## Records for this task
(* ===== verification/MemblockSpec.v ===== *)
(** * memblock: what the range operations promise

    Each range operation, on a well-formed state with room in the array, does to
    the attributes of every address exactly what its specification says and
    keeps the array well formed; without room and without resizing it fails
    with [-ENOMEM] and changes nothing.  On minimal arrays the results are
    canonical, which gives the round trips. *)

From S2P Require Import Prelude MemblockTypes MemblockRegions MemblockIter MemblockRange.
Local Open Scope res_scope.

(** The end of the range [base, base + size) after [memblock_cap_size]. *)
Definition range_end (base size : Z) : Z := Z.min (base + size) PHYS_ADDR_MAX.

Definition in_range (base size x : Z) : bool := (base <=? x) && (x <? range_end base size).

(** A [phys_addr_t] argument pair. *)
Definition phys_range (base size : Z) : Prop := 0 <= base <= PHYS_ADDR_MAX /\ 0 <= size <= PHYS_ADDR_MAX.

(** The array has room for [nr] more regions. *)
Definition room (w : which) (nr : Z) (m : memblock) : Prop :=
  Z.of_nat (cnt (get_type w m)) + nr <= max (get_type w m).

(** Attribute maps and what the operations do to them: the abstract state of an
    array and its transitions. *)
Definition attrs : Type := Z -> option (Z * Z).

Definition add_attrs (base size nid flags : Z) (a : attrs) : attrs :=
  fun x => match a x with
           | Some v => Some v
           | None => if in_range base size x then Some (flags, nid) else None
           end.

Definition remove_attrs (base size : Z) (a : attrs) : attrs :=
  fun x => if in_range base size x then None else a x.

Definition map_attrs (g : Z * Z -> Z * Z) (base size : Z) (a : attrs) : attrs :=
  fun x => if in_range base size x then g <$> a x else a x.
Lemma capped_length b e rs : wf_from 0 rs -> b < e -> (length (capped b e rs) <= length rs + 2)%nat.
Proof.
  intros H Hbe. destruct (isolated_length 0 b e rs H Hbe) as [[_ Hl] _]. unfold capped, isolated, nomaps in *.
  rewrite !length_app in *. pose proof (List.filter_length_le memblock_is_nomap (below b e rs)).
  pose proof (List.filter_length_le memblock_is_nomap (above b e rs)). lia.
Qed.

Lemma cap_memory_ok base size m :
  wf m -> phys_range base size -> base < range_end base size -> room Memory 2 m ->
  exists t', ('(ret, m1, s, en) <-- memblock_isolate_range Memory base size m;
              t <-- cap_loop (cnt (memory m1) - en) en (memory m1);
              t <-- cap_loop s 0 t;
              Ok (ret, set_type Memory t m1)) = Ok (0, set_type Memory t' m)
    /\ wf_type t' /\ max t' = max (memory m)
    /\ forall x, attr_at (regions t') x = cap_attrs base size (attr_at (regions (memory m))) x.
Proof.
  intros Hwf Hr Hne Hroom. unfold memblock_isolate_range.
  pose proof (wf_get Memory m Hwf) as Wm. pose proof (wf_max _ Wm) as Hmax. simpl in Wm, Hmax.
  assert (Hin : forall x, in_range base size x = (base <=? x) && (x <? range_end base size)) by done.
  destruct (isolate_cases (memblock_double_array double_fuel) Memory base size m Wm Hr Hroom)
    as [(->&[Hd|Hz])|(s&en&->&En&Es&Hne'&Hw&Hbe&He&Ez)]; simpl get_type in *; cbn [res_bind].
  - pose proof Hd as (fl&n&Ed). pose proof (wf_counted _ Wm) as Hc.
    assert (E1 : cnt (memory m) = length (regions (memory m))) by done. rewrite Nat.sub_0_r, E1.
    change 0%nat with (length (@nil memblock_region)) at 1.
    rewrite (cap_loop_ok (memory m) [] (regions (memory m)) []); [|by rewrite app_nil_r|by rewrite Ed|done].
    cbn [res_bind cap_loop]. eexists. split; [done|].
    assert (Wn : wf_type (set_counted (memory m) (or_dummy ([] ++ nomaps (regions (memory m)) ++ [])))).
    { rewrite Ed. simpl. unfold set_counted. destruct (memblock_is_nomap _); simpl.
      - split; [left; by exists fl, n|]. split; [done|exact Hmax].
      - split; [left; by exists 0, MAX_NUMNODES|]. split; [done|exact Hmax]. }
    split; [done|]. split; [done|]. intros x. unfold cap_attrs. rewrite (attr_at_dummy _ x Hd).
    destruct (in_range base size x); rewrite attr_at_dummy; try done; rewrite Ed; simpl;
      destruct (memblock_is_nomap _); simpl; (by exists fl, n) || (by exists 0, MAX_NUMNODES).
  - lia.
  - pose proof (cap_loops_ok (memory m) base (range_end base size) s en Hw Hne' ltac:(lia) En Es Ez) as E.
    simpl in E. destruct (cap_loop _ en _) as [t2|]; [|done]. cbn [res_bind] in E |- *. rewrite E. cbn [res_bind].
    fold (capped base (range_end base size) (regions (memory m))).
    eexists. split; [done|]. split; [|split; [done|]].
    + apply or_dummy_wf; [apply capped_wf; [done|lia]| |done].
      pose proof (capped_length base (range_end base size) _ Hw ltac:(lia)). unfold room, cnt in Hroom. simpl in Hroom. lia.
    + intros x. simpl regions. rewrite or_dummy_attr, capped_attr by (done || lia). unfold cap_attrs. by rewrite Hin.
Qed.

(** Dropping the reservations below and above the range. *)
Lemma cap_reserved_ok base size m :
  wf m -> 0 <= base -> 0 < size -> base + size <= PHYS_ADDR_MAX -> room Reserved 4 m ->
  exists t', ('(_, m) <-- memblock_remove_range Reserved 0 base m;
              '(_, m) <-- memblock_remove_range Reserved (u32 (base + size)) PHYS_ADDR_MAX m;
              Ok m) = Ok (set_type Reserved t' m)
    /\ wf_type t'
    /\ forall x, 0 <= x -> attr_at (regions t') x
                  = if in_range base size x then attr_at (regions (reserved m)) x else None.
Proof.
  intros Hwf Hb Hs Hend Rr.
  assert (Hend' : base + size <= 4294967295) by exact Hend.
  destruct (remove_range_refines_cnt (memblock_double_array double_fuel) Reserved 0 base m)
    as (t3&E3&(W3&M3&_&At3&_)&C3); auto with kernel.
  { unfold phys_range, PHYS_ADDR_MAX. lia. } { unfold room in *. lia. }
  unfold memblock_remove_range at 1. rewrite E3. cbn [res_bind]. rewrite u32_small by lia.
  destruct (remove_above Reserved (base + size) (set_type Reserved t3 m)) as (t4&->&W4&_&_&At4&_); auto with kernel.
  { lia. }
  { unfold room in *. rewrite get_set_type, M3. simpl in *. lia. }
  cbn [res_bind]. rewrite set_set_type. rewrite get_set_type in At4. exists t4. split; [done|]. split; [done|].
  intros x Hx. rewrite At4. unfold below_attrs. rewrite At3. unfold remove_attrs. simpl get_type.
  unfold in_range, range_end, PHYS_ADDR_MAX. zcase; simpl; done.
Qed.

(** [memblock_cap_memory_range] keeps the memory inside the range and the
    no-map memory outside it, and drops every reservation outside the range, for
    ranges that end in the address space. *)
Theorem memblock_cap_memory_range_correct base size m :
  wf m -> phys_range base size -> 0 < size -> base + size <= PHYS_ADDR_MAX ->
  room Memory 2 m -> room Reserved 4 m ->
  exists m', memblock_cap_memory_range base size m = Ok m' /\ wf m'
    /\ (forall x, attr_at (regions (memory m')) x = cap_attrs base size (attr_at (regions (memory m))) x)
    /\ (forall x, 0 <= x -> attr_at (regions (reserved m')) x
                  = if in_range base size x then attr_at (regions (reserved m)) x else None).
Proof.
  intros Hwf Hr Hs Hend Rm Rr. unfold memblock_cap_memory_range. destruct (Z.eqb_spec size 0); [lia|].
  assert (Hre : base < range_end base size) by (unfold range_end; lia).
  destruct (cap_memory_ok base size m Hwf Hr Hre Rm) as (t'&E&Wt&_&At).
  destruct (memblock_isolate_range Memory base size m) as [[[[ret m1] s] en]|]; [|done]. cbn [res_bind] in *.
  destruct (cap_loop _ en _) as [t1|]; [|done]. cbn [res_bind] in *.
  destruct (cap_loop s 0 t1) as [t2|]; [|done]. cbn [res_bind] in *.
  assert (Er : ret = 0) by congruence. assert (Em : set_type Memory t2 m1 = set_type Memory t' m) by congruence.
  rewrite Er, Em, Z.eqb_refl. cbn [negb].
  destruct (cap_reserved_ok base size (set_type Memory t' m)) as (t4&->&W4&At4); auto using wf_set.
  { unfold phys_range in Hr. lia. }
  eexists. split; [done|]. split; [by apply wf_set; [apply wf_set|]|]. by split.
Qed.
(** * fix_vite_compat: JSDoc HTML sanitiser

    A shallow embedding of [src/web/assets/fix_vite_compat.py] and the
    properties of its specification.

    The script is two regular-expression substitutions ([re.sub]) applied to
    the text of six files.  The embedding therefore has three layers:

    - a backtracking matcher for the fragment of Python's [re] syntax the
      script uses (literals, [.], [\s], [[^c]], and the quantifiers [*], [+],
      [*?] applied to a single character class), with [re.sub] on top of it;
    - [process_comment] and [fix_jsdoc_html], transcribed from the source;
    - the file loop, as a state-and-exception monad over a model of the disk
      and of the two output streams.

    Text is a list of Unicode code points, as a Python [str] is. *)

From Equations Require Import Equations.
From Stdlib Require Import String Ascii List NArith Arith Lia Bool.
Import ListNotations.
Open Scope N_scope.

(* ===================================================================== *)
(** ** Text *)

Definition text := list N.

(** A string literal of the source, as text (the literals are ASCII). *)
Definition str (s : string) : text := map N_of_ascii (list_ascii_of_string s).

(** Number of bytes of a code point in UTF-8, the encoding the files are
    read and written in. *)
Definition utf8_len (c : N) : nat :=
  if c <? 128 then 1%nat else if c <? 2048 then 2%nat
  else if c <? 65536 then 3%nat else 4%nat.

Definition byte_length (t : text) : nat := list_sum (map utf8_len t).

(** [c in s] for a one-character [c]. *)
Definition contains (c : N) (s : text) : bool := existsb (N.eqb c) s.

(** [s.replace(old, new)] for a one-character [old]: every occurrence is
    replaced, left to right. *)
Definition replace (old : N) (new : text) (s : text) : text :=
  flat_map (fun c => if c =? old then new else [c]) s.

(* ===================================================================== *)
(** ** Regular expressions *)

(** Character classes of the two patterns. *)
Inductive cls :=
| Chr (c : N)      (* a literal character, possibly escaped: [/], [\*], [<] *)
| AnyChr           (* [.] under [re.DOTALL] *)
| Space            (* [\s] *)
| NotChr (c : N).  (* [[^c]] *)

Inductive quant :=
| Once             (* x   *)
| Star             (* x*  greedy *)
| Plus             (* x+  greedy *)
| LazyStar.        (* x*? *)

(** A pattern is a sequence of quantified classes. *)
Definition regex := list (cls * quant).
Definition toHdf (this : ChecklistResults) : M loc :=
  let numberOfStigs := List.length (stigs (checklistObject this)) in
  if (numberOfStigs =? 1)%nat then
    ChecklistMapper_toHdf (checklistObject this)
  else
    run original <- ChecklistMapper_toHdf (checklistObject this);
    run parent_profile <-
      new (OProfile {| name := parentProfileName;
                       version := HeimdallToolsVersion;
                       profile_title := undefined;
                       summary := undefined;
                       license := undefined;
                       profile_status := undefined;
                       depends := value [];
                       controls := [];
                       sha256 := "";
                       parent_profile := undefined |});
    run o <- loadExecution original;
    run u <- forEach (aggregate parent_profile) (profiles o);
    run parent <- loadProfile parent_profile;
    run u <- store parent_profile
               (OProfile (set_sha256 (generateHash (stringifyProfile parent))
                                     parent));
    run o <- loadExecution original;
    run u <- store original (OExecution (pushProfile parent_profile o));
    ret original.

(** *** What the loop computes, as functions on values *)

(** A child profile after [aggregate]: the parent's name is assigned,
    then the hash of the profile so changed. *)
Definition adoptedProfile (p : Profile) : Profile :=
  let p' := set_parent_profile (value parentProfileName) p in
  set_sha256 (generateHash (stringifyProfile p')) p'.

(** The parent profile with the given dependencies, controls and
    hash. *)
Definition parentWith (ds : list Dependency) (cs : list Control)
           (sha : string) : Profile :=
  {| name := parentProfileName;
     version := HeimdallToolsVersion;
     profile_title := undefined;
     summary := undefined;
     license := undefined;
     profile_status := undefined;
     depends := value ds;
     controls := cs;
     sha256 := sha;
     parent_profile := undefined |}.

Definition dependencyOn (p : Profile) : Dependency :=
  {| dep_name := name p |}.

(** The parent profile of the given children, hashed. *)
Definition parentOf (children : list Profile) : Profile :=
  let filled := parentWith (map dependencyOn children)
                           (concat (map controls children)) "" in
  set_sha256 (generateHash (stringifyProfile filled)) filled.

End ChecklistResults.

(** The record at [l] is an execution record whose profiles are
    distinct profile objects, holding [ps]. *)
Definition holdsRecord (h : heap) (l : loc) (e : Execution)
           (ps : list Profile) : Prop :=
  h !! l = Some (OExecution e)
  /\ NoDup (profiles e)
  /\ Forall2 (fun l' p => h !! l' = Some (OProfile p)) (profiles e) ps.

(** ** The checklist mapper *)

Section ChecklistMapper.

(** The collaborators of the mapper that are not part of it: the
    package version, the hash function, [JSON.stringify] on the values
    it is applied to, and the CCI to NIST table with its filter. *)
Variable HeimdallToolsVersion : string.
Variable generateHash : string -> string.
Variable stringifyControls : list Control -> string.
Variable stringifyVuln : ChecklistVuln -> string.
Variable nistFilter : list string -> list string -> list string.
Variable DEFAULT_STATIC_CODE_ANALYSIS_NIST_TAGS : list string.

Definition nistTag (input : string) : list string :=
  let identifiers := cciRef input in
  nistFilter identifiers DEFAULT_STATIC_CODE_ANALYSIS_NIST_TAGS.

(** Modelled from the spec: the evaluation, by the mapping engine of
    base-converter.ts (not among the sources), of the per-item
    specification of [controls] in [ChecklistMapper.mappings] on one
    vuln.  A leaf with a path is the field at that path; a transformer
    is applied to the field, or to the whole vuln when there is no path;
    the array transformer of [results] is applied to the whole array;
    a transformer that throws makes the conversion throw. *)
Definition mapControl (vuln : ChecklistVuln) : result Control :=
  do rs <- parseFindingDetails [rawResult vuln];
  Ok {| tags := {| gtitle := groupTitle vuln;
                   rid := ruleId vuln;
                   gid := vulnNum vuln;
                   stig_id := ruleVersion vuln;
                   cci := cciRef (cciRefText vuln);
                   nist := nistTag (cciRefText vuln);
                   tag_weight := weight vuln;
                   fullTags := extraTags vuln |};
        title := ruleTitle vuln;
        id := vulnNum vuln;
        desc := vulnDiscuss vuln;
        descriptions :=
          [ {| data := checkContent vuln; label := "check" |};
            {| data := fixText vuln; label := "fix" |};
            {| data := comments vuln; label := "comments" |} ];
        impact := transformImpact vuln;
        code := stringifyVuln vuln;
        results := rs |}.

## Your objective
For the word "data", find all matching lines in the entries above and copy them out.

## Exercise output
          [ {| data := checkContent vuln; label := "check" |};
            {| data := fixText vuln; label := "fix" |};
            {| data := comments vuln; label := "comments" |} ];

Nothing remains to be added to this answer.